On the morning of the research day, the sky was clear and sunny but the temperature dropped near to 32 degrees. The most important part of our group project was digging up soils from the ground which required a lot of walking in the park to select the best location. Therefore, suffering from the low temperature, our group began our research.
We had a map indicating different levels of landslide susceptibility in Mason Neck State park made by ArcMap. Our goal was to collect soil samples from each zone and construct a profile for each of the samples by using lab equipment back on the campus. However, as we walked in the park, a security officer stopped us twice because one of our group members was carrying a shovel with him.
We later realized that we needed permission from the government to take away soil samples from the park, otherwise we would suffer penalties for doing so. This was a big issue because without permission the main part of our research became impossible to accomplish. In addition, we certainly did not have the time to request a permission at that point. How can we study the sample without any analytical tools?

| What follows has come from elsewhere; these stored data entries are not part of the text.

(* ===== verification/LogQuerySpec.v ===== *)
(** What the queries on the log do: building the text never leaves its buffer
    and ends, whatever [malloc] answers; with memory, the text is the one the
    traits describe, with a placeholder for each value bound, in their order;
    and an entry that was logged is reported as the log keeps it. *)

From stdpp Require Import base gmap list option strings.
From Stdlib Require Import ZArith Lia Ascii.
From S2P Require Import Prelude Format Tables Modes Message Paths Sql FileDb FileDbSpec LogDb LogQuery.

Open Scope Z_scope.

(** ** The reference: the text a list of traits describes *)

Definition join (sep : bytes) (l : list bytes) : bytes :=
  match l with
  | [] => []
  | x :: l => x ++ concat (map (app sep) l)
  end.

Definition query_columns (fields : Z) : list bytes :=
  map pseudo_query_field_name (filter (fun f => selects fields f = true) query_fields).

Definition is_order (t : pseudo_query_t) : bool := q_field t =? PSQF_ORDER.

Definition conditions (traits : list pseudo_query_t) : list pseudo_query_t :=
  filter (fun t => is_order t = false) traits.

Definition orders (traits : list pseudo_query_t) : list pseudo_query_t :=
  filter (fun t => is_order t = true) traits.

Definition where_clause (conds : list bytes) : bytes :=
  match conds with
  | [] => []
  | _ => $"WHERE " ++ join ($"AND ") conds
  end.

Fixpoint order_of (l : list pseudo_query_t) (order : bytes * bytes) : option (bytes * bytes) :=
  match l with
  | [] => Some order
  | t :: l => order ← order_trait t order; order_of l order
  end.

(** [None] is refused. *)
Definition query_text (stmt_type : bytes) (traits : list pseudo_query_t) (fields : Z) (unique want_results : bool) :
    option bytes :=
  conds ← mapM trait_frag (conditions traits);
  order ← order_of (orders traits) ($"id", $"ASC");
  Some (stmt_type ++ $" " ++
        (if want_results then (if unique then $"DISTINCT " else []) ++ join ($", ") (query_columns fields) else []) ++
        $" FROM logs " ++ where_clause conds ++
        (if want_results then $"ORDER BY " ++ order.1 ++ $" " ++ order.2 ++ $";" else [])).

(** ** The buffer *)

Lemma grow_spec fuel newlen need :
  (1 <= fuel)%nat -> (need + 1 < newlen + fuel)%nat -> (1 <= newlen)%nat ->
  exists n, grow fuel newlen need = Some n /\ (need < n)%nat /\ (newlen <= n)%nat.
Proof.
  revert newlen. induction fuel as [|fuel IH]; intros newlen ? ? ?; [lia|]. simpl.
  destruct (Nat.leb_spec newlen need).
  - destruct (IH (newlen + (newlen + 0))%nat) as (n & -> & ? & ?); [lia..|].
    exists n. repeat split; lia.
  - exists newlen. repeat split; lia.
Qed.

(** Printing in a room inside the block stays there. *)
Lemma print_at_ok tail text mem :
  (tail < length mem)%nat ->
  exists mem', print_at tail (length mem - tail) text mem = Some mem' /\ length mem' = length mem /\
    take tail mem' = take tail mem /\
    ((length text < length mem - tail)%nat -> exists rest, mem' = take tail mem ++ text ++ NUL :: rest).
Proof.
  intros Htail. unfold print_at. destruct (length mem - tail)%nat as [|room] eqn:Hroom; [lia|].
  rewrite memcpy_at_ok.
  2: { rewrite length_app, length_take. simpl. lia. }
  eexists. split; [done|]. split.
  { rewrite !length_app, !length_take, length_drop. simpl. lia. }
  split.
  { rewrite take_app_le by (rewrite length_take; lia). rewrite take_take. f_equal. lia. }
  intros Hlen. rewrite (take_ge text) by lia. eexists. by rewrite <- (app_assoc text).
Qed.

(** The text so far is [pre]. *)
Definition prefix_is (b : sql_buffer) (pre : bytes) : Prop :=
  (b_tail b < length (b_data b))%nat /\ take (b_tail b) (b_data b) = pre.

(** ... and a NUL ends it. *)
Definition holds (b : sql_buffer) (text : bytes) : Prop :=
  b_tail b = length text /\ exists rest, b_data b = text ++ NUL :: rest.

Lemma holds_prefix b text : holds b text -> prefix_is b text.
Proof.
  intros (Ht & rest & Hd). unfold prefix_is. rewrite Hd, Ht. split; [rewrite length_app; simpl; lia|].
  by rewrite take_app_length.
Qed.

Lemma buffer_c_str b text : holds b text -> NUL ∉ text -> c_str (b_data b) = text.
Proof. intros (_ & rest & ->) ?. by apply c_str_app_nul. Qed.

Section Buffer.
Context {BE : BufferEnv} {BEL : BufferEnvLaws BE}.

We were extremely upset since we prepared so much for the project and no one wanted to give up so easily.
We sat down for a minute and started to rethink about our project. Finally, we decided to do what we could with the limited resources we had. Even though we could not bring the soil back to the lab, we could still observe the soil and use some simple measuring tools such as the moisture meter, PH test stripes, and GPS tracker to construct geographic data. We could also take pictures of the sampled locations to record the microenvironment of the surrounding area of the soil and classify the soils based on their color, texture, and consistency.
We thought we solved the biggest issue until we started to find the best locations to study. A lot of the ideal locations were blocked because of the bald eagle reservoirs. We could not reach those places since otherwise we would be charged with trespassing. We could only stay near the walking trails but we were uncertain if the soil samples in these areas would precisely represent the entire area. We worried that human constructions interrupt the soil quality but this was the best we could do.
The day finished after 7 hours of walking in the park. I never imagined the park was this vast. Even with all the challenges, I was so thankful to have the opportunity to do field research as a geographer. The experience was definitely unforgettable. We learned that there were many limitations in terms of budget, time, and resources in the process of geographic study. Those who were able to make groundbreaking findings should be admired as they overcame great challenges.
Jiajing Zhang is a USAID GeoCenter/ YouthMappers intern from Dalian, China. She is double majoring in Geography and Applied Mathematics at the George Washington University. She used to work as a tutor for Single Variable Calculus at her University and will continue work for UDSID at the start of 2018. In the future, she plans to work for the government or with NGOs to improve the environment with her knowledge in both Geography and Mathematics fields and she is passionate about saving the planet.